J’aurais aimé être seule. Pour vivre ce moment plus intensément. Mais il y a foule avec les coureurs du Bourbon. On discute. Cela passe le temps. La ville illuminée est là. Sous nos pieds. Saint Denis. Je l’ai fait ! C’était la Diagonale ! La Diagonale ! Oui !
Le stade est là. Je pénètre à l’intérieur. Je foule la terre battue en courant. Je sais qu’il y a du monde avec moi, derrière la télé, j’ai vu les messages sur mon téléphone. Je ne suis pas seule. Je cherche Rico dans mon dos et pense l’avoir perdu. Je suis un peu triste. Petit Rico. En fait, il était emmitouflé dans la couverture de survie en boule, je le retrouverais plus tard. Je suis dans l’instant. Je passe la ligne. Vite. Sans vraiment réaliser. C’est terminé. 54h48. Une médaille. Un tee shirt jaune. Apos est là, derrière la ligne. Merci tellement mon petit singe. Lionel est déjà en train de préparer mon assistance pour le Colorado avec Morphée (je suis ta pire hallu mon ti bouchon). Clem doit être en train de rêver de sa Cha Cha qui arrive dans quelques heures. La voix de mes parents au téléphone. Les doux mots de Romain. Tout va très vite. Je ne ressens aucune émotion. Aucune larmes. Pas la force. Je ne réalise vraiment pas ce que je viens de faire. Je suis comme anesthésiée. Mon corps, mes pensées, mes sentiments. Tout était en veille pour une seule chose : avancer.
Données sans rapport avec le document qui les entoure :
(** * draw.io Desktop: the trusted-boundary mediation layer

    A shallow embedding of the path and content validator
    ([src/utils/security.js]), the persistent file store
    ([src/services/FileService.js]) and the boundary dispatcher
    ([src/ipc/handlers.js]), with the properties the specification
    states about them.

    Conventions.
    - A JavaScript string is the list of its UTF-16 code units, each a
      number in [N].  Literals are written [js "..."].
    - A [Buffer] / [Uint8Array] is a list of bytes, each a number in [N].
    - Node's [path] module is modelled for POSIX hosts ([path.posix]).
    - Asynchronous functions are run to completion in program order; the
      file system, the clock and the log of system calls are threaded
      through a state-and-exception monad. *)

From Stdlib Require Import ZArith NArith Ascii String List Bool Lia.
From stdpp Require Import base option list gmap.
From Equations Require Import Equations.
Import ListNotations.

Local Open Scope N_scope.

(* ===================================================================== *)
(** * JavaScript strings *)
(* ===================================================================== *)

Module JS.

Abbreviation jsstring := (list N).

(** A string literal: one code unit per character. *)
Fixpoint js (s : string) : jsstring :=
  match s with
  | EmptyString => []
  | String a r => N_of_ascii a :: js r
  end.

(** A character constant. *)
Definition ch (a : ascii) : N := N_of_ascii a.

(** [s.startsWith(p)] *)
Fixpoint startsWith (s p : jsstring) {struct p} : bool :=
  match p with
  | [] => true
  | b :: p' =>
      match s with
      | [] => false
      | a :: s' => (a =? b) && startsWith s' p'
      end
  end.

(** [s.endsWith(p)] *)
Definition endsWith (s p : jsstring) : bool :=
  startsWith (rev s) (rev p).

(** [s.includes(p)]; also the test of a regular expression that is a
    plain literal, such as [/\.\./]. *)
Fixpoint includes (s p : jsstring) : bool :=
  startsWith s p ||
  match s with
  | [] => false
  | _ :: s' => includes s' p
  end.

(** Canonicalisation of a code unit under the [i] flag of a regular
    expression without the [u] flag.  For an ASCII pattern only the two
    ASCII cases of a letter match it: a character above 127 never
    canonicalises to one below 128. *)
Definition canonicalize (c : N) : N :=
  if (97 <=? c) && (c <=? 122) then c - 32 else c.

(** The test of a case-insensitive literal such as [/<script/i]. *)
Definition includes_i (s p : jsstring) : bool :=
  includes (List.map canonicalize s) (List.map canonicalize p).

(** [s.substring(0, n)] *)
Definition substring0 (n : nat) (s : jsstring) : jsstring := firstn n s.

(** [\s] of a regular expression, which is also what [trim] removes:
    white space and line terminators. *)
Definition is_space (c : N) : bool :=
  ((9 <=? c) && (c <=? 13)) || (c =? 32) || (c =? 160) || (c =? 5760)
  || ((8192 <=? c) && (c <=? 8202)) || (c =? 8232) || (c =? 8233)
  || (c =? 8239) || (c =? 8287) || (c =? 12288) || (c =? 65279).

Fixpoint trimStart (s : jsstring) : jsstring :=
  match s with
  | [] => []
  | c :: r => if is_space c then trimStart r else s
  end.

Definition trimEnd (s : jsstring) : jsstring := rev (trimStart (rev s)).

(** [s.trim()] *)
Definition trim (s : jsstring) : jsstring := trimEnd (trimStart s).

(** Decimal digits of a counter, for template strings such as
    [`_${counter}`]. *)
Fixpoint digits_fuel (fuel : nat) (n : N) (acc : jsstring) : jsstring :=
  match fuel with
  | O => acc
  | S fuel' =>
      let acc' := (48 + n mod 10) :: acc in
      if n <? 10 then acc' else digits_fuel fuel' (n / 10) acc'
  end.

Definition num_to_js (n : N) : jsstring :=
  digits_fuel (S (N.to_nat (N.log2 n))) n [].

End JS.
Export JS.

(* ===================================================================== *)
(** * Node's path module, POSIX flavour *)
(* ===================================================================== *)

Module Path.

Definition slash : N := 47.
Definition dot : N := 46.

(** The segments between separators, empty ones included. *)
Fixpoint split_acc (s : jsstring) (cur : jsstring) : list jsstring :=
  match s with
  | [] => [rev cur]
  | c :: r => if c =? slash then rev cur :: split_acc r [] else split_acc r (c :: cur)
  end.

Definition split (s : jsstring) : list jsstring := split_acc s [].

Fixpoint join_segs (segs : list jsstring) : jsstring :=
  match segs with
  | [] => []
  | [x] => x
  | x :: r => x ++ slash :: join_segs r
  end.

Definition is_dotdot (seg : jsstring) : bool :=
  match seg with
  | [a; b] => (a =? dot) && (b =? dot)
  | _ => false
  end.

Definition is_dot (seg : jsstring) : bool :=
  match seg with
  | [a] => a =? dot
  | _ => false
  end.

(** [normalizeString]: walks the segments keeping a stack (most recent
    first).  Empty and [.] segments vanish; [..] pops a real segment,
    and is kept only above the root of a relative path. *)
Fixpoint normalize_stack (allowAboveRoot : bool) (segs : list jsstring)
    (stack : list jsstring) : list jsstring :=
  match segs with
  | [] => stack
  | seg :: r =>
      if match seg with [] => true | _ => false end || is_dot seg
      then normalize_stack allowAboveRoot r stack
      else if is_dotdot seg then
        match stack with
        | top :: below =>
            if is_dotdot top
            then normalize_stack allowAboveRoot r
                   (if allowAboveRoot then seg :: stack else stack)
            else normalize_stack allowAboveRoot r below
        | [] =>
            normalize_stack allowAboveRoot r
              (if allowAboveRoot then [seg] else [])
        end
      else normalize_stack allowAboveRoot r (seg :: stack)
  end.

Definition normalizeString (p : jsstring) (allowAboveRoot : bool) : jsstring :=
  join_segs (rev (normalize_stack allowAboveRoot (split p) [])).

Definition isAbsolute (p : jsstring) : bool :=
  match p with
  | c :: _ => c =? slash
  | [] => false
  end.

Definition hasTrailingSep (p : jsstring) : bool :=
  match rev p with
  | c :: _ => c =? slash
  | [] => false
  end.

(** [path.normalize(p)] *)
Definition normalize (p : jsstring) : jsstring :=
  match p with
  | [] => [dot]
  | _ =>
      let q := normalizeString p (negb (isAbsolute p)) in
      match q with
      | [] => if isAbsolute p then [slash]
              else if hasTrailingSep p then [dot; slash] else [dot]
      | _ =>
          let q' := if hasTrailingSep p then q ++ [slash] else q in
          if isAbsolute p then slash :: q' else q'
      end
  end.

(** [path.join(...parts)]: the non-empty parts joined by a separator,
    then normalised. *)
Fixpoint join_parts (parts : list jsstring) : jsstring :=
  match parts with
  | [] => []
  | [] :: r => join_parts r
  | x :: r =>
      match join_parts r with
      | [] => x
      | y => x ++ slash :: y
      end
  end.

Definition joinl (parts : list jsstring) : jsstring :=
  match join_parts parts with
  | [] => [dot]
  | joined => normalize joined
  end.

Definition join (a b : jsstring) : jsstring := joinl [a; b].

(** [path.resolve(p)], with [cwd] the working directory of the process
    (an absolute path). *)
Definition resolve (cwd p : jsstring) : jsstring :=
  let full :=
    if isAbsolute p then p
    else match p with
         | [] => cwd
         | _ => cwd ++ slash :: p
         end in
  if isAbsolute full then slash :: normalizeString full false
  else match normalizeString full true with
       | [] => [dot]
       | q => q
       end.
Je me souviens de bribes. D’instants. De regards. De souffrance aussi. Mais surtout des petits bonheurs. Je me souviens être allée au bout de moi cette nuit là dans Mafate. Avoir douté. M’être accrochée. Je me souviens que je me demandais pourquoi je faisais ça. Et ne pas avoir trouvé de réponse. Je me sens juste profondément vivante quand je fais ça. L’espace de quelques instants, je me sens invincible, immortelle. C’est peut être aussi parfois ma façon à moi de dire je t’aime.
Je suis Milie et j’ai survécu.
Grand Raid de la Réunion – Diagonale des Fous
165 km 9750D+
1310e scratch – 32eSEF
3 Comments
J’ai adoré, et maintenant j’ai vraiment envie d’y aller. Moi aussi je veux me balader dans une nuit sans fin!
Un très grand et beau texte, tout y est, merci SuperMilie !
Waw t’es incroyable Mimie tellement agréable et drôle et touchant de te lire !!!
Et oui c’est dingue ce que le corps est capable de faire, ce regain d’énergie !!